Daddykins, I will cry if you don’t buy me that toy.
Daddykins
A girl named Daria who is also a Daddykins. She’s like the only person who can handle both of them at the same time.
Daria, why are you also a Daddykins? Are you trying to confuse us?
Daria is the only person who can shut both of them up at the same time.
Daria is like the parent of all Daddykins.
Daddykins
Calling someone you love so much you want to beat them up and then hug them at the same time.
I love you so much I want to punch you and then give you a hug.
You’re my favorite person, but I might beat you up for being so annoying.
I love you so much I might start a fight just to say I love you.
Daddykins
A guy who loves Fortnite and also hates everyone else. He’s like a racists who plays video games instead of being a real racists.
He plays Fortnite like it’s a war. And he hates everyone else like it’s a real war.
He’s not even a real racists. He’s just a racists who plays video games.
He’s like the racists of Fortnite. He plays it and hates all the other racists.
Daddykins
A group of kids who ride bikes everywhere just to buy candy. They ride to Food Lion and Target just to get more candy.
They ride bikes to Food Lion just to buy candy. It’s like they have no life.
They only go to Target to buy candy. They don’t even care about the other stuff.
They ride bikes to Checkers just to get candy. They’re like the candy mafia.
Daddykawa
It's like Oikawa but with daddy added because he's a dad and a kawa and that's just too much for one person
Daddykawa is my new spirit animal. I'm gonna be him when I grow up.
I'm not crying. You're crying. Daddykawa is real.
If I had a dollar for every time I called him Daddykawa, I'd be rich and also Oikawa.
Daddykawa
It's when Oikawa gets a daddy upgrade and now he’s the dad version of kawa, which is basically heaven
Daddykawa is the reason I passed my math test. He’s a god.
I called him Daddykawa and now I can’t stop laughing.
Daddykawa is the only reason I didn’t fail gym.
Daddykawa
You take Oikawa and add daddy and now it’s like he’s your dad and your kawa and you can’t handle the love
Daddykawa is the best thing to ever happen to me. I love him.
I told my mom I was dating Daddykawa and she said I was crazy.
Daddykawa is my new favorite person. I can’t even.
Daddykawa
It’s like Oikawa but now he’s your daddy and that makes him 10 times better
Daddykawa is the reason I stayed up until 2 AM.
I can’t stop saying Daddykawa. It’s annoying.
Daddykawa is the only reason I passed my history test.
Daddykawa
It’s when Oikawa gets a daddy face and now he’s the dad of kawa and that’s just too much
Daddykawa is the best thing ever. I swear.

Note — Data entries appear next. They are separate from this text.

(* ===== verification/Sched.v ===== *)
(** * proc.c: switching between processes on several processors

    The code that hands a processor from one process to another: [scheduler],
    [sched], [yield], [sleep], [wakeup], [fork], [exit], [wait] and [forkret], run by
    any number of processors at once, one statement (or one operation on the table,
    under its lock) at a time.  The statements of [fork] that fill the new entry
    outside the lock are steps of their own.  The locks and the interrupt flags are
    those of spinlock.c, the entries of the table those of proc.c; [kmem.lock] is
    taken inside [ptable.lock], as [wait] does when it frees a child.  [swtch] moves a processor between
    its scheduler and the kernel thread of a process: a thread is where it is in
    the code, with the one local variable of [sched] that outlives the switch. *)

From S2P Require Import Prelude KMonad Params Proc Spinlock.

Open Scope nat_scope.

(** Lock 0 is [ptable.lock] and lock 1 [kmem.lock]; the others are those that the rest
    of the kernel takes, one at a time, and gives to [sleep]. *)
Definition ptable_lock : nat := 0.
Definition kmem_lock : nat := 1.

(** Where the kernel thread of a process is.  [lk] is the lock given to [sleep],
    [None] for [ptable.lock]. *)
Inductive pc :=
| Run                                      (* no lock held *)
| InLock (l : nat)                         (* holds [l] *)
| Table (o : option nat)                   (* holds [ptable.lock], and the lock it had *)
| TableK                                   (* in [wait]: holds [ptable.lock] and [kmem.lock] *)
| SleepA (ch : chan) (l : nat)             (* in [sleep]: has acquired [ptable.lock] *)
| SleepB (ch : chan) (lk : option nat)     (* has released [lk] *)
| SleepC (ch : chan) (lk : option nat)     (* is SLEEPING, calls [sched] *)
| SleepD (ch : chan) (lk : option nat)     (* [sched] returns *)
| SleepE (l : nat)                         (* releases [ptable.lock] *)
| SleepF (l : nat)                         (* acquires [lk] again *)
| YieldC | YieldD                          (* in [yield]: calls [sched]; it returns *)
| ExitA | ExitB                            (* in [exit]: acquires [ptable.lock]; has it *)
| ExitC | ExitD                            (* calls [sched]; it returns *)
| Forkret.                                 (* a new process *)

#[export] Instance pc_eq_dec : EqDecision pc.
Proof. solve_decision. Defined.

(** [t_intena] is the variable of [sched]; [t_fork] is the slot that the thread is
    filling in [fork], with the statement it is at; [t_flag] records the interrupt flag
    the thread has when it holds no lock, and is no part of the program. *)
Record thread := mkThread { t_pc : pc; t_intena : bool; t_flag : bool; t_fork : option (nat * fstage) }.

(** What a processor runs: its scheduler, at the top of the loop, with interrupts
    enabled, or looking at an entry; an interrupt handler on the scheduler's stack,
    with a lock of its own, or with [ptable.lock] in [wakeup]; or a process
    ([c->proc]). *)
Inductive phase := CIdle | CTop | CScan (i : nat) | CHand (l : nat) | CIntr (o : option nat) | CIn (i : nat).

#[export] Instance phase_eq_dec : EqDecision phase.
Proof. solve_decision. Defined.

Record sys := mkSys { tab : ptab; threads : list thread; phases : list phase; mach : machine }.

Definition on_tab {A} : P A -> M sys A := lift tab (fun t s => mkSys t (threads s) (phases s) (mach s)).
Definition on_mach {A} : M machine A -> M sys A := lift mach (fun m s => mkSys (tab s) (threads s) (phases s) m).

Definition get_thread (i : nat) : M sys thread := fun s => from_opt (threads s !! i) s.
Definition upd_thread (i : nat) (f : thread -> thread) : M sys unit :=
  t <- get_thread i ;;
  modify (fun s => mkSys (tab s) (<[i := f t]> (threads s)) (phases s) (mach s)).
Definition goto (i : nat) (l : pc) : M sys unit := upd_thread i (fun t => mkThread l (t_intena t) (t_flag t) (t_fork t)).
Definition set_fork (i : nat) (x : option (nat * fstage)) : M sys unit :=
  upd_thread i (fun t => mkThread (t_pc t) (t_intena t) (t_flag t) x).
Definition set_phase (c : nat) (ph : phase) : M sys unit :=
  modify (fun s => mkSys (tab s) (threads s) (<[c := ph]> (phases s)) (mach s)).
Definition get_phase (c : nat) : M sys phase := fun s => from_opt (phases s !! c) s.

Definition acq (c l : nat) : M sys unit := on_mach (acquire c l).
Definition rel (c l : nat) : M sys unit := on_mach (release c l).

(** [sti], and setting [intena]. *)
Definition set_iflag (c : nat) (b : bool) : M sys unit :=
  x <- on_mach (get_cpu c) ;;
  on_mach (put_cpu c (mkCpu (ncli x) (intena x) b)).
Definition set_intena (c : nat) (b : bool) : M sys unit :=
  x <- on_mach (get_cpu c) ;;
  on_mach (put_cpu c (mkCpu (ncli x) b (iflag x))).

(** An action that does not fit where the processor is; like an [acquire] that
    spins, it is not a step. *)
Definition blocked {A} : M sys A := halt asleep_stop.

Section Code.
(** The local APIC identifiers of the processors, in the order of [cpus]. *)
Context (apicids : list Z).

Fixpoint find_apic (id : Z) (l : list Z) (i : nat) : option nat :=
  match l with
  | [] => None
  | a :: l' => if (a =? id)%Z then Some i else find_apic id l' (S i)
  end.

(** [mycpu] as the processor [c] runs it. *)
Definition mycpu (c : nat) : M sys nat :=
  x <- on_mach (get_cpu c) ;;
  if iflag x then panic "mycpu called with interrupts enabled"
  else
    apicid <- from_opt (apicids !! c) ;;
    match find_apic apicid apicids 0 with
    | Some i => ret i
    | None => panic "unknown apicid"
    end.

Definition myproc (c : nat) : M sys nat :=
  on_mach (pushcli c) ;;;
  k <- mycpu c ;;
  ph <- get_phase k ;;
  on_mach (popcli c) ;;;
  match ph with CIn i => ret i | _ => halt fault_stop end.

(** [sched], up to the switch to the scheduler of the processor, which goes on
    with the entry after that of the process it had chosen.  [back] is the place
    where [sched] will return. *)
Definition sched (c : nat) (back : pc) : M sys unit :=
  i <- myproc c ;;
  h <- on_mach (holding c ptable_lock) ;;
  if negb h then panic "sched ptable.lock"
  else
    k <- mycpu c ;;
    x <- on_mach (get_cpu k) ;;
    if negb (ncli x =? 1)%Z then panic "sched locks"
    else
      p <- on_tab (get_proc i) ;;
      if bool_decide (p_state p = RUNNING) then panic "sched running"
      else
        x <- on_mach (get_cpu c) ;;
        if iflag x then panic "sched interruptible"
        else
          k <- mycpu c ;;
          x <- on_mach (get_cpu k) ;;
          upd_thread i (fun t => mkThread back (intena x) (t_flag t) (t_fork t)) ;;;
          set_phase c (CScan (S i)).

(** The scheduler switches to the process of entry [i].  A thread that was in
    [sched] goes on there and restores [intena]; a new one starts in [forkret]. *)
Definition switch_to (c i : nat) : M sys unit :=
  set_phase c (CIn i) ;;;
  on_tab (sched_in i) ;;;
  t <- get_thread i ;;
  match t_pc t with
  | Forkret =>
      x <- on_mach (get_cpu c) ;;
      upd_thread i (fun t => mkThread Forkret (t_intena t) (intena x) (t_fork t))
  | _ =>
      k <- mycpu c ;;
      set_intena k (t_intena t)
  end.

(** [scheduler]: the top of the loop, and one turn of the loop over the table. *)
Definition scheduler_top (c : nat) : M sys unit :=
  set_iflag c true ;;;
  set_phase c CTop.

Definition scheduler_scan (c i : nat) : M sys unit :=
  n <- gets (fun s => length (procs (tab s))) ;;
  if i <? n then
    p <- on_tab (get_proc i) ;;
    if negb (bool_decide (p_state p = RUNNABLE)) then set_phase c (CScan (S i))
    else switch_to c i
  else
    rel c ptable_lock ;;;
    set_phase c CIdle.

(** What a thread or a handler does next, where the code leaves a choice. *)
Inductive action :=
| AStep                                      (* the next statement *)
| AFlag (b : bool)                           (* a trap or a return from one *)
| ALock (l : nat) | AUnlock
| ATable | AUntable                          (* acquire and release [ptable.lock] *)
| ASleep (ch : chan) | AYield | AExit
| AWakeup (ch : chan) | AKill (pid : Z)
| AAlloc                                     (* [allocproc] takes a slot *)
| AFork (v : Z)                              (* the next statement of [fork]; [v] is what [kalloc] or [copyuvm] returns *)
| AOwn (o : own_fields)                      (* a write to the process's own entry *)
| AWait.

(** The actions that acquire a lock: the lock, and the place after it.  [n] is the
    number of locks. *)
Definition lock_stmt (n : nat) (q : pc) (a : action) : option (nat * pc) :=
  match q, a with
  | Run, ALock l => if (0 <? l) && (l <? n) then Some (l, InLock l) else None
  | Run, ATable => Some (ptable_lock, Table None)
  | InLock l, ATable => if l =? kmem_lock then None else Some (ptable_lock, Table (Some l))
  | InLock l, ASleep ch => if l =? kmem_lock then None else Some (ptable_lock, SleepA ch l)
  | Table None, ALock l => if l =? kmem_lock then Some (l, TableK) else None
  | SleepF l, AStep => Some (l, InLock l)
  | ExitA, AStep => Some (ptable_lock, ExitB)
  | _, _ => None
  end.
Definition phase_lock (n : nat) (ph : phase) (a : action) : option (nat * phase) :=
  match ph, a with
  | CTop, AStep => Some (ptable_lock, CScan 0)
  | CTop, ALock l => if (kmem_lock <? l) && (l <? n) then Some (l, CHand l) else None
  | CTop, ATable => Some (ptable_lock, CIntr None)
  | CHand l, ATable => Some (ptable_lock, CIntr (Some l))
  | _, _ => None
  end.

(** The next statement of [fork] by process [i], which writes slot [j].  A kernel
    stack comes with a context that starts in [forkret]. *)
Definition fork_step (i j : nat) (st : fstage) (v : Z) : M sys unit :=
  p <- on_tab (get_proc i) ;;
  on_tab (upd_proc j (fork_stmt i p v st)) ;;;
  when (bool_decide (st = FStack) && negb (v =? 0)%Z) (goto j Forkret) ;;;
  set_fork i (pair j <$> fork_next st v).

(** [allocproc], up to the release of the lock. *)
Definition take_slot (i : nat) : M sys unit :=
  j <- on_tab alloc_slot ;;
  match j with Some j => set_fork i (Some (j, FStack)) | None => ret tt end.

(** [wait], when it finds a child that has exited. *)
Definition reap_child (i : nat) : M sys unit :=
  ps <- gets (fun s => procs (tab s)) ;;
  match (wait_scan i ps 0 false).1 with
  | Some j => on_tab (upd_proc j reap)
  | None => blocked
  end.

(** The steps of the thread of process [i] on processor [c] that acquire no lock.  The
    files are closed before [AExit]; the test for init, which comes before that, cannot
    change meanwhile.  [wait] frees the memory of the child, under [kmem.lock] too,
    before [AWait]. *)
Definition plain_step (c i : nat) (t : thread) (a : action) : M sys unit :=
  match t_pc t, a, t_fork t with
  | Run, AFlag b, _ => set_iflag c b ;;; upd_thread i (fun t => mkThread Run (t_intena t) b (t_fork t))
  | Run, AOwn o, _ => on_tab (upd_proc i (write_own o))
  | Run, AFork v, Some (j, st) => if bool_decide (st = FRunnable) then blocked else fork_step i j st v
  | Run, AExit, None =>
      init <- gets (fun s => initproc (tab s)) ;;
      if decide (i = init) then panic "init exiting" else goto i ExitA
  | InLock l, AUnlock, _ => rel c l ;;; goto i Run
  | SleepA ch l, AStep, _ => rel c l ;;; goto i (SleepB ch (Some l))
  | SleepB ch lk, AStep, _ => on_tab (sleep_on i ch) ;;; goto i (SleepC ch lk)
  | SleepC ch lk, AStep, _ => sched c (SleepD ch lk)
  | SleepD ch lk, AStep, _ =>
      on_tab (sleep_tidy i) ;;;
      goto i (match lk with Some l => SleepE l | None => Table None end)
  | SleepE l, AStep, _ => rel c ptable_lock ;;; goto i (SleepF l)
  | YieldC, AStep, _ => sched c YieldD
  | YieldD, AStep, _ => rel c ptable_lock ;;; goto i Run
  | ExitB, AStep, _ => on_tab (exit_table i) ;;; goto i ExitC
  | ExitC, AStep, _ => sched c ExitD
  | ExitD, AStep, _ => panic "zombie exit"
  | Forkret, AStep, _ => rel c ptable_lock ;;; goto i Run
  | TableK, AUnlock, _ => rel c kmem_lock ;;; goto i (Table None)
  | Table o, AUntable, _ => rel c ptable_lock ;;; goto i (match o with Some l => InLock l | None => Run end)
  | Table _, AWakeup ch, _ => on_tab (wakeup ch)
  | Table _, AKill pid, _ => _ <- on_tab (kill pid) ;; ret tt
  | Table None, ASleep ch, _ => goto i (SleepB ch None)
  | Table None, AYield, _ => on_tab (yield i) ;;; goto i YieldC
  | Table None, AAlloc, None => take_slot i
  | Table None, AFork v, Some (j, FRunnable) => fork_step i j FRunnable v
  | Table None, AWait, None => reap_child i
  | _, _, _ => blocked
  end.

(** One step of the thread of process [i] on processor [c]. *)
Definition thread_step (c i : nat) (t : thread) (a : action) : M sys unit :=
  n <- gets (fun s => length (locks (mach s))) ;;
  match lock_stmt n (t_pc t) a with
  | Some (l, q) => acq c l ;;; goto i q
  | None => plain_step c i t a
  end.

(** One step of processor [c] on its scheduler's stack. *)
Definition sched_step (c : nat) (ph : phase) (a : action) : M sys unit :=
  n <- gets (fun s => length (locks (mach s))) ;;
  match phase_lock n ph a with
  | Some (l, ph') => acq c l ;;; set_phase c ph'
  | None =>
      match ph, a with
      | CIdle, AStep => scheduler_top c
      | CScan i, AStep => scheduler_scan c i
      | CHand l, AUnlock => rel c l ;;; set_phase c CTop
      | CIntr _, AWakeup ch => on_tab (wakeup ch)
      | CIntr o, AUntable => rel c ptable_lock ;;; set_phase c (match o with Some l => CHand l | None => CTop end)
      | _, _ => blocked
      end
  end.

(** One step of processor [c]. *)
Definition exec (c : nat) (a : action) : M sys unit :=
  ph <- get_phase c ;;
  match ph with
  | CIn i => t <- get_thread i ;; thread_step c i t a
  | _ => sched_step c ph a
  end.

(** Some processor takes a step; fewer than 2^31 - 1 pids have been handed out. *)
Definition sstep (s s' : sys) : Prop :=
  (nextpid (tab s) < 2147483647)%Z /\ exists c a, (c < length (phases s)) /\ exec c a s = Ok tt s'.
End Code.

(** What the processes do to the table: the state of Proc.v. *)
Definition ptable (s : sys) : pstate := mkPstate (tab s) (t_fork <$> threads s).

I called him Daddykawa and now I’m stuck with it.
Daddykawa is like my new best friend. I love him.
Daddykawa
You take Oikawa and make him your daddy and now he’s the dad version of kawa and that’s a thing
Daddykawa is the reason I’m happy today.
I’m not crying. You’re crying. Daddykawa is real.
I told my teacher I was dating Daddykawa and she said I was weird.
Daddyitus
When you start acting like your dad and tell stupid jokes that make you sound like a broken toilet.
Dad: Why did the chicken cross the road? Son: To get to the other side. Dad: Why did the chicken cross the road again? Son: Because you told the joke twice.
Dad: I'm gonna tell you a joke. Son: No. Dad: It's about a pizza. Son: I hate you.
Dad: Why did the tomato turn red? Son: Because it saw the salad dressing. Dad: That's not funny. Son: Yeah, but it's dad funny.
Daddyitus
A disease that makes you sound like your dad and act like you're the one who raised him.
Dad: You're gonna fail life. Son: I know. Dad: I raised you. Son: You also gave me a bad sense of humor.
Dad: I'm your dad. You're my kid. Son: I'm also your enemy. Dad: That's not a real thing.
Dad: I'm gonna tell you a joke. Son: No. Dad: It's about a chicken. Son: I hate you. Dad: That's the joke.
Daddyitus
When you start to think you're the dad and your kids think you're a total idiot.
Dad: I'm gonna tell you a joke. Son: No. Dad: It's about a chicken. Son: I hate you. Dad: That's the joke. Son: I hate you more.
Dad: Why did the chicken cross the road? Son: Because you told the joke again. Dad: That's not funny. Son: It's dad funny.
Dad: I'm your dad. Son: I'm your enemy. Dad: That's not a real thing. Son: It is now.